MARIJUANA TAX — A bill by Sen. Carole Migden, D-San Francisco, would require an amnesty program to relieve medical marijuana dispensaries of having to pay back sales taxes.
The measure follows the state Board of Equalization’s announcement earlier this year that medical marijuana sales were subject to sales taxes.
Proposition 215, the 1996 initiative that decriminalized use of marijuana for medical purposes, did not specify if medical marijuana was taxable. The sales weren’t taxed before Proposition 215 because they were illegal.
Migden’s bill is designed to protect dispensaries from being hit with huge back-tax bills that could put them out of business.
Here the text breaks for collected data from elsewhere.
Lemma decodeParent_encOpt p :
  (∀ h, p = Some h → hash_ok h) → decodeParent mp (encOpt encHash p) = Some (hashIdentity <$> p).
Proof.
  destruct p as [h|]; simpl; intros Hp; [by apply decodeParent_enc, Hp|apply decodeParent_nil].
Qed.

Lemma decodeTokenIDs_enc ids : Forall is_uint32 ids → decodeTokenIDs mp (en_ints en ids) = inr ids.
Proof.
  intros Hids. unfold decodeTokenIDs. rewrite law_full_ints, law_ints.
  - simpl. rewrite <-(list_fmap_id ids) at 1. rewrite <-(list_fmap_id ids) at 2.
    apply mapE_fmap. intros t Ht. rewrite Forall_forall in Hids. specialize (Hids t Ht).
    unfold tokenID, is_uint32, MaxUint32 in *. simpl.
    rewrite (proj2 (Z.ltb_ge t 0)), (proj2 (Z.ltb_ge (2 ^ 32 - 1) t)) by lia. done.
  - eapply Forall_impl; [done|]. unfold is_uint32, is_int64. intros. simpl in *. lia.
Qed.

Lemma decodeLoRAID_enc id : is_int64 id → decodeLoRAID mp (en_int en id) = inr (Some id).
Proof.
  intros Hid. unfold decodeLoRAID. rewrite law_full_int.
  destruct (law_int id) as [[-> _]|[-> ?]]; [unfold is_int64 in Hid; lia|done|].
  rewrite (proj2 (Z.ltb_ge MaxInt64 id)); [done|]. unfold is_int64, MaxInt64 in *. lia.
Qed.

Lemma decodeLoRAID_nil : decodeLoRAID mp (en_nil en) = inr None.
Proof. unfold decodeLoRAID. by rewrite law_nil. Qed.

Lemma decodeLoRAID_encOpt o :
  (∀ id, o = Some id → is_int64 id) → decodeLoRAID mp (encOpt (en_int en) o) = inr o.
Proof.
  destruct o as [id|]; simpl; intros Ho; [by apply decodeLoRAID_enc, Ho|apply decodeLoRAID_nil].
Qed.

Lemma decodeBlockSize_enc bs : 0 < bs < 2 ^ 31 → decodeBlockSize mp (en_int en bs) = inr bs.
Proof.
  intros Hbs. unfold decodeBlockSize. rewrite law_int32 by (unfold is_int32; lia). simpl.
  by rewrite (proj2 (Z.leb_gt bs 0)) by lia.
Qed.

Lemma decodeEvent_tuple ev more :
  wire_ok ev → decodeEvent mp (encTuple more ev) = inr (Some (wireMeaning ev)).
Proof.
  intros Hok. unfold decodeEvent, encTuple. rewrite law_list_map, law_list.
  destruct ev as [hs p ids bs id|hs|]; simpl in *; rewrite law_string; simpl.
  - destruct Hok as (Hhs & Hp & Hids & Hbs & Hid).
    by rewrite decodeHashes_enc, decodeParent_encOpt, decodeTokenIDs_enc, decodeBlockSize_enc,
      decodeLoRAID_encOpt.
  - by rewrite decodeHashes_enc.
  - done.
Qed.

Lemma decodeEvent_short hs p ids bs :
  wire_ok (WStored hs p ids bs None) →
  decodeEvent mp (encShort hs p ids bs) = inr (Some (wireMeaning (WStored hs p ids bs None))).
Proof.
  intros (Hhs & Hp & Hids & Hbs & _). unfold decodeEvent, encShort. rewrite law_list_map, law_list.
  simpl. rewrite law_string. simpl.
  by rewrite decodeHashes_enc, decodeParent_encOpt, decodeTokenIDs_enc, decodeBlockSize_enc.
Qed.

Lemma decodeEvent_map nils extra ev :
  wire_ok ev → extra !! "parent_block_hash" = None → extra !! "lora_id" = None →
  decodeEvent mp (encMap nils extra ev) = inr (Some (wireMeaning ev)).
Proof.
  intros Hok Hep Hel. unfold decodeEvent, encMap. rewrite law_map.
  destruct ev as [hs p ids bs id|hs|]; unfold decodeMapEvent, putOpt; simpl in Hok.
  - destruct Hok as (Hhs & Hp & Hids & Hbs & Hid).
    destruct p as [p|], id as [id|], nils; simplify_map_eq; rewrite law_string; simpl;
      rewrite decodeHashes_enc by done; simpl;
      rewrite ?decodeParent_enc, ?decodeParent_nil by eauto; simpl;
      rewrite decodeTokenIDs_enc by done; simpl; rewrite decodeBlockSize_enc by done; simpl;
      rewrite ?decodeLoRAID_enc, ?decodeLoRAID_nil by eauto; done.
  - simplify_map_eq. rewrite law_string. simpl. by rewrite decodeHashes_enc.
  - simplify_map_eq. by rewrite law_string.
Qed.

Lemma decodeEvent_unknown tag more :
  ¬ knownTag tag → decodeEvent mp (en_list en (en_string en tag :: more)) = inr None.
Proof.
  intros Hn. unfold decodeEvent. rewrite law_list_map, law_list. simpl. rewrite law_string. simpl.
  unfold knownTag in Hn. by rewrite !(proj2 (str_eqb_neq tag _)) by tauto.
Qed.

Lemma decodeEvent_unknownMap tag extra :
  ¬ knownTag tag → decodeEvent mp (en_map en (<["type" := en_string en tag]> extra)) = inr None.
Proof.
  intros Hn. unfold decodeEvent. rewrite law_map. unfold decodeMapEvent. simplify_map_eq.
  rewrite law_string. simpl. unfold knownTag in Hn.
  by rewrite !(proj2 (str_eqb_neq tag _)) by tauto.
Qed.

Lemma decodeEvent_item w : item_ok w → decodeEvent mp (encItem w) = inr (itemEvent w).
Proof.
  destruct w; simpl; intros Hok.
  - by apply decodeEvent_tuple.
  - by apply decodeEvent_short.
  - destruct Hok as (? & ? & ?). by apply decodeEvent_map.
  - by apply decodeEvent_unknown.
  - by apply decodeEvent_unknownMap.
Qed.

Lemma decodeBatch_enc ts items more :
  Forall item_ok items →
  DecodeEventBatch mp (encBatch ts items more) = inr (mkEventBatch ts (omap itemEvent items)).
Proof.
  intros Hok. unfold DecodeEventBatch, encBatch. rewrite law_list. simpl.
  rewrite law_float, law_list. simpl. rewrite (mapE_fmap encItem (decodeEvent mp) itemEvent).
  - by rewrite omap_id_fmap.
  - intros w Hw. apply decodeEvent_item. rewrite Forall_forall in Hok. auto.
Qed.
End wire.

Lemma decodeEvent_typed {Raw} (mp : Msgpack Raw) `{!MsgpackTyped mp} raw ev :
  decodeEvent mp raw = inr (Some ev) → event_typed ev.
Proof.
  unfold decodeEvent, orErr. intros H. destruct (up_map mp raw); [by eapply decodeMapEvent_typed|].
  destruct (up_list mp raw); [|done]. by eapply decodeTupleEvent_typed.
Qed.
It’s on the Assembly Revenue and Taxation Committee’s agenda on Monday.
SMOKING-KIDS — Sen. Jenny Oropeza is picking up where a couple of her former colleagues left off in trying to protect children from secondhand tobacco smoke.
The Long Beach Democrat has a bill on the Assembly Transportation Committee’s agenda Monday that would ban smoking in cars carrying children.
Supporters have been trying to get the measure or ones like it to the governor’s desk since 2004, when the late Assemblyman Marco Firebaugh, D-South Gate, first proposed a ban. Former Assemblyman Paul Koretz, D-West Hollywood, introduced a similar bill in 2006 that also failed.